Q You said, yes, it would be important to find out if there was an odor?
A Yes. There was an odor.
Q How do you know that if you didn't talk to the people?
A I was told this by the Fire Department.
Q And who in the Fire Department told you?
A I think it was Captain Beal.
Q What did he tell you?
A He told me that the Police Department and the Fire Chief had made an investigation and they they (sic] had discussed this with the tenants and that there had been an odor in the building prior to the fire, two or three days prior to the fire."
3 Other comments which were not entirely consistent were made by the expert and were pointed out in the Leishers' brief regarding whether there would be any noticeable odor prior to a fire and, if so, how soon before the fire began. Also, whether the exterior temperature of the furnace itself would provide a clue as to the imminence of fire. The Leishers construe these and other comments of the expert concerning the fact that the furnace appeared to have been properly maintained although he stated he had no opinion as to whether the furnace had been properly maintained in fact and that he did not know if there was any information available to owners about fire precautions to be taken in connection with this furnace as affirmative evidence that they are not liable for plaintiffs' damage. However, count II of the plaintiffs' complaint alleges in part that the Leishers:
"8. * * * D. Negligently and carelessly failed to exercise reasonable care in discovering and extinguishing a smoldering fire after being warned of smoke penetrating the floor of Defendants' premises."
This allegation, along with the expert's comments that "the Police Department and the Fire Chief had made an investigation," and that "they had discussed this with the tenants," and "that there had been an odor in the building prior to the fire, two or three days prior to the fire," suggests to us that a question of fact exists as to whether the Leishers had been forewarned of the possibility of fire either because smoke or a burning odor was evident on the premises for some time prior to the fire. If so, the question follows whether they acted reasonably and with due care for plaintiffs' safety given that knowledge. Our discussion above relating to a common-sense appreciation of the danger of a furnace in a confined area applies with equal effect to these defendants.

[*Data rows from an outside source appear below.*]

Lemma nth_part i : (i < N)%nat -> part_ok (nth i ps (0, 0)) /\ (nth i ps (0, 0)).1 = (if (i =? N - 1)%nat then L else M) /\ (snd <$> ps).[i] = (nth i ps (0, 0)).2.
Proof using All.
  intros Hi. split_all.
  - apply (proj1 (Forall_forall _ _) HF). apply list_elem_of_In, nth_In. done.
  - rewrite Hps in *. rewrite length_app in Hi |- *. simpl in Hi |- *. destruct (Nat.eqb_spec i (length ps' + 1 - 1)) as [->|].
    + rewrite app_nth2 by lia. by replace (length ps' + 1 - 1 - length ps')%nat with O by lia.
    + rewrite app_nth1 by lia. apply (proj1 (Forall_forall _ _) HM). apply list_elem_of_In, nth_In. lia.
  - change 0 with ((0, 0) : Z * Z).2 at 1. by rewrite map_nth.
Qed.

(** Before the pair [k]: the parts from there on are as they were. *)
Lemma combined_0 P0 NP l NP_len : digits_ok P0 /\ length P0 = N -> digits_ok NP /\ length NP = NP_len -> combined l 0 P0 P0 NP NP_len.
Proof using All. intros H1 H2. split; [done|done|done|lia|lia]. Qed.

Lemma combined_step l k P0 P NP NP_len P' NP' p_out m_out : combined l k P0 P NP NP_len -> (1 <= l)%nat -> (2 * k * l <= N)%nat -> (N <= NP_len)%nat ->
  digits_ok p_out -> length p_out = length (chunk NP (l * 2) k) -> dval p_out = pval (chunk ps (l * 2) k) -> NP' = write NP (k * (l * 2)) p_out ->
  (k = O -> P' = P) -> ((0 < k)%nat -> digits_ok m_out /\ length m_out = length (chunk P (l * 2) k) /\ dval m_out = pmul (chunk ps (l * 2) k) /\ P' = write P (k * (l * 2)) m_out) ->
  combined l (S k) P0 P' NP' NP_len.
Proof using All.
  intros [[C1 C2] [C3 C4] C5 C6 C7] Hl Hk Hn Ho1 Ho2 Ho3 -> H0 H1. replace (2 * k * l)%nat with (k * (l * 2))%nat in * by lia.
  assert (k * (l * 2) + length p_out <= length NP)%nat as Hb by (rewrite Ho2, length_chunk; lia).
  assert (forall j, (j < S k)%nat -> dval (chunk (write NP (k * (l * 2)) p_out) (l * 2) j) = pval (chunk ps (l * 2) j)) as Hpv.
  { intros j Hj. destruct (decide (j = k)) as [->|]; [by rewrite chunk_write_at by (done || lia)|]. rewrite chunk_write_before by nia. apply C6. lia. }
  destruct k as [|k].
  - rewrite H0 by done. split; [done|split; [by apply write_ok|by rewrite length_write]| |exact Hpv|lia].
    change (drop 0 P = drop 0 P0) in C5. rewrite !drop_0 in C5. by rewrite C5.
  - destruct (H1 ltac:(lia)) as (M1 & M2 & M3 & ->). clear H0 H1. set (kk := S k) in *.
    assert (kk * (l * 2) + length m_out <= length P)%nat as Hb' by (rewrite M2, length_chunk; lia).
    split; [split; [by apply write_ok|by rewrite length_write]|split; [by apply write_ok|by rewrite length_write]| |exact Hpv|].
    + replace (2 * S kk * l)%nat with (kk * (l * 2) + l * 2)%nat by lia. destruct (decide (length m_out = l * 2)%nat) as [He|He].
      * rewrite drop_write by lia. rewrite <- !drop_drop, C5. done.
      * rewrite length_chunk in M2. rewrite !drop_ge; [done| |rewrite length_write; lia]. apply (f_equal length) in C5. rewrite !length_drop in C5. lia.
    + intros j Hj. destruct (decide (j = kk)) as [->|]; [by rewrite chunk_write_at by (done || lia)|]. rewrite chunk_write_before by nia. apply C7. lia.
Qed.

Lemma combined_chunks l k P0 P NP : combined l k P0 P NP N -> ((k - 1) * (l * 2) < N <= k * (l * 2))%nat -> chunks (l * 2) k NP P.
Proof using All. intros [C1 C2 C3 C4 C5] Hk. by split. Qed.

Lemma same_drop (X Y : list Z) k i : drop k X = drop k Y -> (k <= i)%nat -> X.[i] = Y.[i].
Proof using All. intros He Hi. replace i with (k + (i - k))%nat by lia. by rewrite <- !drop_at, He. Qed.

Lemma chunk_two_parts k : (2 * k + 1 < N)%nat -> let q1 := nth (2 * k) ps (0, 0) in let q2 := nth (2 * k + 1) ps (0, 0) in
  pval (chunk ps 2 k) = q1.2 * q2.1 + q2.2 /\ pmul (chunk ps 2 k) = q1.1 * q2.1.
Proof using All. intros Hk. rewrite (chunk_two ps k (0, 0)) by done. unfold pval. simpl. split; lia. Qed.

Lemma first_pair_spec k P NP : let P0 := snd <$> ps in combined 1 k P0 P NP N -> (2 * k + 1 < N)%nat ->
  let '(P', NP') := first_pair M L N (2 * k) P NP in combined 1 (S k) P0 P' NP' N.
Proof using All.
  intros P0 HC Hk. pose proof HC as [[C1 C2] [C3 C4] C5 C6 C7]. rewrite Nat.mul_1_r in C5. unfold first_pair.
  rewrite (same_drop P P0 (2 * k) (2 * k) C5) by done. rewrite (same_drop P P0 (2 * k) (S (2 * k)) C5) by lia. rewrite <- (Nat.add_1_r (2 * k)).
  destruct (nth_part (2 * k) ltac:(lia)) as (N1 & N2 & N3). destruct (nth_part (2 * k + 1) ltac:(lia)) as (N4 & N5 & N6). fold P0 in N3, N6. rewrite N3, N6.
  destruct (chunk_two_parts k Hk) as [V1 V2]. set (q1 := nth (2 * k) ps (0, 0)) in *. set (q2 := nth (2 * k + 1) ps (0, 0)) in *.
  assert (q1.1 = M) as Hq1 by (rewrite N2; destruct (Nat.eqb_spec (2 * k) (N - 1)); [lia|done]).
  assert ((if (2 * k =? N - 2)%nat then L else M) = q2.1) as -> by (rewrite N5; destruct (Nat.eqb_spec (2 * k) (N - 2)), (Nat.eqb_spec (2 * k + 1) (N - 1)); lia || done).
  unfold part_ok in N1, N4. destruct (digit_mul q1.2 q2.1) as [p_low p_high] eqn:E1. destruct (digit_mul_spec _ _ _ _ E1 ltac:(unfold digit_ok; lia) ltac:(unfold digit_ok; lia)) as (D1 & D2 & D3).
  destruct (digit_add2 p_low q2.2) as [low carry] eqn:E2. destruct (digit_add2_spec _ _ _ _ E2 D2 ltac:(unfold digit_ok; lia)) as (D4 & D5 & D6).
  assert (digit_ok (p_high + carry)) as D7.
  { unfold digit_ok in *. split; [lia|]. assert (q1.2 * q2.1 + q2.2 < digit_base * digit_base) by nia. nia. }
  rewrite (digit_small (p_high + carry)) by done.
  assert (forall X : list Z, length X = N -> length (chunk X (1 * 2) k) = 2%nat) as Hlen by (intros X HX; rewrite length_chunk, HX; lia).
  match goal with |- combined _ _ _ ?P' _ _ => set (P1 := P') end.
  apply (combined_step 1 k P0 P NP N P1 _ [low; p_high + carry] (if (k =? 0)%nat then [] else chunk P1 2 k)); try (done || lia).
  - by do 2 (constructor; [done|]).
  - by rewrite (Hlen NP C4).
  - change (1 * 2)%nat with 2%nat. rewrite V1. cbn [dval]. lia.
  - f_equal. lia.
  - intros ->. done.
  - intros Hk0. destruct (Nat.eqb_spec k 0) as [|_]; [lia|]. rewrite (Hlen P C2). change (1 * 2)%nat with 2%nat. rewrite V2, Hq1.
    assert (exists out, P1 = write P (k * 2) out /\ length out = 2%nat /\ digits_ok out /\ dval out = M * q2.1) as (out & HP1 & O1 & O2 & O3).
    { unfold P1. rewrite (proj2 (Nat.ltb_lt 0 (2 * k))) by lia. replace (2 * k)%nat with (k * 2)%nat by lia.
      destruct ((2 <? k * 2)%nat && negb (q2.1 =? L)) eqn:Hc.
      - apply andb_true_iff in Hc as [Hc1%Nat.ltb_lt Hc2%negb_true_iff%Z.eqb_neq]. eexists. split; [done|]. split; [done|].
        assert ([P.[k * 2 - 2]; P.[k * 2 - 1]] = chunk P 2 (k - 1)) as ->.
        { rewrite (chunk_two P (k - 1) 0) by (rewrite C2; lia). f_equal; [f_equal; lia|]. do 2 f_equal. lia. }
        split; [by apply Forall_chunk|]. pose proof (C7 (k - 1)%nat ltac:(lia)) as E7. change (1 * 2)%nat with 2%nat in E7. rewrite E7. destruct (chunk_two_parts (k - 1) ltac:(lia)) as [_ ->].
        destruct (nth_part (2 * (k - 1)) ltac:(lia)) as (_ & -> & _). destruct (nth_part (2 * (k - 1) + 1) ltac:(lia)) as (_ & -> & _).
        destruct (Nat.eqb_spec (2 * (k - 1)) (N - 1)); [lia|]. destruct (Nat.eqb_spec (2 * (k - 1) + 1) (N - 1)); [lia|]. f_equal.
        rewrite N5 in *. by destruct (2 * k + 1 =? N - 1)%nat.
      - destruct (digit_mul M q2.1) as [m_low m_high] eqn:E3. destruct (product_digits M q2.1 ltac:(unfold digit_ok; lia) ltac:(unfold digit_ok; lia) _ _ E3) as [G1 G2].
        eexists. split; [done|]. split_all; done. }
    assert (chunk P1 2 k = out) as -> by (rewrite HP1; apply chunk_write_at; [rewrite O1; symmetry; by apply (Hlen P)|lia]).
    by split_all.
Qed.
(* ===== verification/BigIntStrings.v ===== *)
(** The conversions between BigInts and JavaScript strings: BigInt::ToString,
    NoSideEffectsToString, Allocate, CompareToString and EqualToString of
    src/src/objects/bigint.cc, and the parser of src/src/numbers/conversions.cc for
    BigInt(string), for comparisons with strings and for BigInt literals.

    A string is the list of its code units; the code has the same template for one-byte and
    two-byte strings. [is_space_separator] is ICU's answer whether a character above 255 has
    the category Zs. *)
From S2P Require Import Prelude Conversions JSHeap Digits DigitsLinear DigitsMultiply DigitDivision DigitsDivide DigitsBitwise Karatsuba Burnikel BigIntObjects BigIntTheorems BigIntNumerals BigIntPrinting BigIntParsing.

(** ** BigInts to strings *)

(** String::kMaxLength on 64-bit platforms. *)
Definition String_kMaxLength : Z := Z.shiftl 1 29 - 24.

(** A string; a RangeError; an empty handle without an exception; the termination of the
    execution; a write outside of the string. *)
Inductive text :=
| Text (s : list Z)
| InvalidStringLength
| NoText
| TextTerminated
| TextOverrun.

Inductive ShouldThrow := kThrowOnError | kDontThrow.

(** The fast path for one digit and radix 10. *)
Definition short_decimal (sign : bool) (digit : Z) : text :=
  let bit_length := wrap 32 (kDigitBits - CountLeadingZeros kDigitBits digit) in
  let chars_allocated := wrap 32 (wrap 32 (Z.shiftl bit_length 7) / 425 + 1 + Z.b2z sign) in
  let out := BasecaseFixedLast 64 10 digit [] in
  let out := if sign then 45 :: out else out in
  if chars_allocated <? Z.of_nat (length out) then TextOverrun else Text out.

Definition BigInt_ToString (x : bigint) (radix : Z) (should_throw : ShouldThrow) (p : Processor) : text * Processor :=
  if is_zero x then (Text [48], p)
  else if (length (digits x) =? 1)%nat && (radix =? 10) then (short_decimal (sign x) ((digits x).[O]), p)
  else
    let chars_allocated := ToStringResultLength (digits x) radix (sign x) in
    if String_kMaxLength <? chars_allocated then (match should_throw with kThrowOnError => InvalidStringLength | kDontThrow => NoText end, p)
    else
      match ToString chars_allocated (digits x) radix (sign x) p with
      | None => (TextOverrun, p)
      | Some (_, true, p) => (TextTerminated, p)
      | Some (s, false, p) => (Text s, p)
      end.

(** The text for BigInts of more than 100 digits. *)
Definition a_very_large_BigInt : list Z := (fun c => Z.of_nat (Ascii.nat_of_ascii c)) <$> String.list_ascii_of_string "<a very large BigInt>".

Definition ResetInterruptCheckBudget (p : Processor) : Processor := {| status_ := status_ p; work_estimate_ := 0; platform_ := platform_ p |}.

Definition NoSideEffectsToString (x : bigint) (p : Processor) : text * Processor :=
  if is_zero x then (Text [48], p)
  else if (100 <? length (digits x))%nat then (Text a_very_large_BigInt, p)
  else
    let chars_allocated := ToStringResultLength (digits x) 10 (sign x) in
    match ToString chars_allocated (digits x) 10 (sign x) (ResetInterruptCheckBudget p) with
    | None => (TextOverrun, p)
    | Some (s, _, p) => (Text s, p)
    end.

(** ** Characters *)

Section characters.
Context (is_space_separator : Z -> bool).

Definition IsOneByteWhitespace (c : Z) : bool := (c =? 9) || (c =? 11) || (c =? 12) || (c =? 32) || (c =? 160).

Definition IsLineTerminator (c : Z) : bool := (c =? 10) || (c =? 13) || (c =? 0x2028) || (c =? 0x2029).

Definition IsWhiteSpaceSlow (c : Z) : bool :=
  is_space_separator c || ((c <? 13) && ((c =? 9) || (c =? 11) || (c =? 12))) || (c =? 0xFEFF).

Definition IsWhiteSpaceOrLineTerminator (c : Z) : bool :=
  if (0 <=? c) && (c <=? 255) then IsOneByteWhitespace c || (c =? 13) || (c =? 10)
  else IsWhiteSpaceSlow c || IsLineTerminator c.

(** The position of the first character that is not white space; at the end, there is none. *)
Fixpoint AdvanceToNonspace (cs : list Z) : list Z :=
  match cs with
  | [] => []
  | c :: cs' => if negb (IsWhiteSpaceOrLineTerminator c) then cs else AdvanceToNonspace cs'
  end.

Definition isDigit (x radix : Z) : bool :=
  ((48 <=? x) && (x <=? 57) && (x <? 48 + radix)) ||
  ((10 <? radix) && (97 <=? x) && (x <? 97 + radix - 10)) ||
  ((10 <? radix) && (65 <=? x) && (x <? 65 + radix - 10)).

(** ** Sign, radix and leading zeros *)

Inductive State := kRunning | kError | kJunk | kEmpty | kZero | kDone.
Inductive Sign := kNegative | kPositive | kNone.

(** What the detection leaves: the rest of the string starts at the cursor. *)
Record StringToIntHelper := mkHelper { radix_ : Z; sign_ : Sign; state_ : State; rest_ : list Z }.

(** while (current is '0'); [None] at the end of the string. *)
Fixpoint skip_leading_zeros (leading_zero_ : bool) (current : list Z) : option (bool * list Z) :=
  match current with
  | [] => None
  | c :: current' => if c =? 48 then skip_leading_zeros true current' else Some (leading_zero_, current)
  end.

(** The prefix of the number: a state that ends the parsing, or the flag leading_zero_; the
    radix; the rest of the string. *)
Definition detect_prefix (radix_ : Z) (allow_binary_and_octal_prefixes_ : bool) (current : list Z) : (State + bool) * Z * list Z :=
  let hex_prefix c := (c =? 120) || (c =? 88) in
  let ended r current := match current with [] => (inl kJunk, r, []) | _ => (inr false, r, current) end in
  if radix_ =? 0 then
    match current with
    | c :: after =>
      if c =? 48 then
        match after with
        | [] => (inl kZero, 10, [])
        | c :: current' =>
          if hex_prefix c then ended 16 current'
          else if allow_binary_and_octal_prefixes_ && ((c =? 111) || (c =? 79)) then ended 8 current'
          else if allow_binary_and_octal_prefixes_ && ((c =? 98) || (c =? 66)) then ended 2 current'
          else (inr true, 10, after)
        end
      else (inr false, 10, current)
    | [] => (inr false, 10, current)
    end
  else if radix_ =? 16 then
    match current with
    | c :: after =>
      if c =? 48 then
        match after with
        | [] => (inl kZero, 16, [])
        | c :: current' => if hex_prefix c then ended 16 current' else (inr true, 16, after)
        end
      else (inr false, 16, current)
    | [] => (inr false, 16, current)
    end
  else (inr false, radix_, current).

Definition DetectRadixInternal (radix_ : Z) (allow_binary_and_octal_prefixes_ allow_trailing_junk_ : bool) (s : list Z) : StringToIntHelper :=
  match AdvanceToNonspace s with
  | [] => mkHelper radix_ kNone kEmpty []
  | c :: after =>
    let '(sign_, current) := if c =? 43 then (kPositive, after) else if c =? 45 then (kNegative, after) else (kNone, c :: after) in
    match current with
    | [] => mkHelper radix_ kNone kJunk []
    | _ =>
      match detect_prefix radix_ allow_binary_and_octal_prefixes_ current with
      | (inl state, radix_, current) => mkHelper radix_ sign_ state current
      | (inr leading_zero_, radix_, current) =>
        match skip_leading_zeros leading_zero_ current with
        | None => mkHelper radix_ sign_ kZero []
        | Some (leading_zero_, current) =>
          let digit := match current with c :: _ => isDigit c radix_ | [] => false end in
          if leading_zero_ && allow_trailing_junk_ && negb digit then mkHelper radix_ sign_ kZero current
          else if negb leading_zero_ && negb digit then mkHelper radix_ sign_ kJunk current
          else mkHelper radix_ sign_ kRunning current
        end
      end
    end
  end.

(** ** Strings to BigInts *)

Inductive Behavior := kStringToBigInt | kLiteral.

Definition is_string_to_bigint (b : Behavior) : bool := match b with kStringToBigInt => true | kLiteral => false end.

Section operations.
Context (Allocate : nat -> list Z).

(** BigInt::Allocate *)
Definition BigInt_Allocate (accumulator : FromStringAccumulator) (negative : bool) (p : Processor) : completion bigint * Processor :=
  let digits := ResultLength accumulator in
  match checked (New Allocate digits) with
  | Value result =>
    match Processor_FromString Allocate result accumulator p with
    | None => (Fatal, p)
    | Some (_, true, p) => (Terminated, p)
    | Some (result, false, p) => (Value (MakeImmutable (if (0 <? digits)%nat then negative else false) result), p)
    end
  | _ => (Fatal, p)
  end.

(** ParseInternal: the state it sets and the accumulator. *)
Definition ParseInternal (behavior_ : Behavior) (garbage : Z) (radix : Z) (current : list Z) : State * FromStringAccumulator :=
  let '(current, accumulator_) := Parse current radix (new_FromStringAccumulator kMaxLength garbage) in
  match result_ accumulator_ with
  | kMaxSizeExceeded => (kError, accumulator_)
  | kOk =>
    let junk := match AdvanceToNonspace current with [] => false | _ => true end in
    (if is_string_to_bigint behavior_ && junk then kJunk else kDone, accumulator_)
  end.

(** ParseInt: the detection, then the digits. *)
Definition ParseInt (behavior_ : Behavior) (garbage : Z) (s : list Z) : StringToIntHelper * FromStringAccumulator :=
  let h := DetectRadixInternal 0 true (negb (is_string_to_bigint behavior_)) s in
  match state_ h with
  | kRunning =>
    let '(state, accumulator_) := ParseInternal behavior_ garbage (radix_ h) (rest_ h) in
    (mkHelper (radix_ h) (sign_ h) state (rest_ h), accumulator_)
  | _ => (h, new_FromStringAccumulator kMaxLength garbage)
  end.

Definition negative (h : StringToIntHelper) : bool := match sign_ h with kNegative => true | _ => false end.

(** GetResult: [Value None] is an empty handle without an exception. *)
Definition GetResult (behavior_ : Behavior) (garbage : Z) (s : list Z) (p : Processor) : completion (option bigint) * Processor :=
  let '(h, accumulator_) := ParseInt behavior_ garbage s in
  let signed := match sign_ h with kNone => false | _ => true end in
  if is_string_to_bigint behavior_ && signed && negb (radix_ h =? 10) then (Value None, p)
  else
    match state_ h, behavior_ with
    | kJunk, _ | kError, _ => (Value None, p)
    | kZero, _ | kEmpty, kStringToBigInt => (Value (Some Zero), p)
    | kDone, _ => let '(r, p) := BigInt_Allocate accumulator_ (negative h) p in (r ≫= fun x => Value (Some x), p)
    | kEmpty, kLiteral | kRunning, _ => (Fatal, p)
    end.

Definition StringToBigInt (garbage : Z) (s : list Z) (p : Processor) : completion (option bigint) * Processor := GetResult kStringToBigInt garbage s p.

Definition BigIntLiteral (garbage : Z) (s : list Z) (p : Processor) : completion (option bigint) * Processor := GetResult kLiteral garbage s p.

(** DecimalString: the statuses of the processor are not looked at. *)
Definition BigIntLiteralToDecimal (garbage : Z) (literal : list Z) (p : Processor) : text * Processor :=
  let '(h, accumulator_) := ParseInt kLiteral garbage literal in
  match state_ h with
  | kZero => (Text [48], p)
  | _ =>
    let num_digits := ResultLength accumulator_ in
    match Processor_FromString Allocate (Allocate num_digits) accumulator_ p with
    | None => (TextOverrun, p)
    | Some (digits, _, p) =>
      let num_chars := ToStringResultLength digits 10 false in
      match ToString num_chars digits 10 false p with
      | None => (TextOverrun, p)
      | Some (s, _, p) => (Text s, p)
      end
    end
  end.

(** The outcome of a comparison with a string: the order, or the end of the execution. *)
Definition CompareToString (garbage : Z) (x : bigint) (y : list Z) (p : Processor) : completion ComparisonResult * Processor :=
  let '(maybe_ny, p) := StringToBigInt garbage y p in
  (maybe_ny ≫= fun ny => Value (match ny with Some ny => CompareToBigInt x ny | None => kUndefined end), p).

Definition EqualToString (garbage : Z) (x : bigint) (y : list Z) (p : Processor) : completion bool * Processor :=
  let '(maybe_n, p) := StringToBigInt garbage y p in
  (maybe_n ≫= fun n => Value (match n with Some n => EqualToBigInt x n | None => false end), p).
End operations.
End characters.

Consistent with summary judgment guidelines set forth in the Lumbermens, Ruby, and Reith cases, cited above, we conclude that the record in the case at bar presents a genuine issue of material fact as to both defendants Leisher and Atlas and that the circuit court improperly granted summary judgment. Plaintiffs should have been allowed their day in court. Accordingly, we reverse and remand for further proceedings. In view of our resolution of the issue on the basis of the first argument presented by plaintiffs, we do not discuss their alternate argument regarding the improper use of the discovery deposition.
The judgment of the circuit court of Boone County is reversed as to both defendants and remanded for further proceedings.
Reversed and remanded.
WOODWARD and VAN DEUSEN, JJ., concur.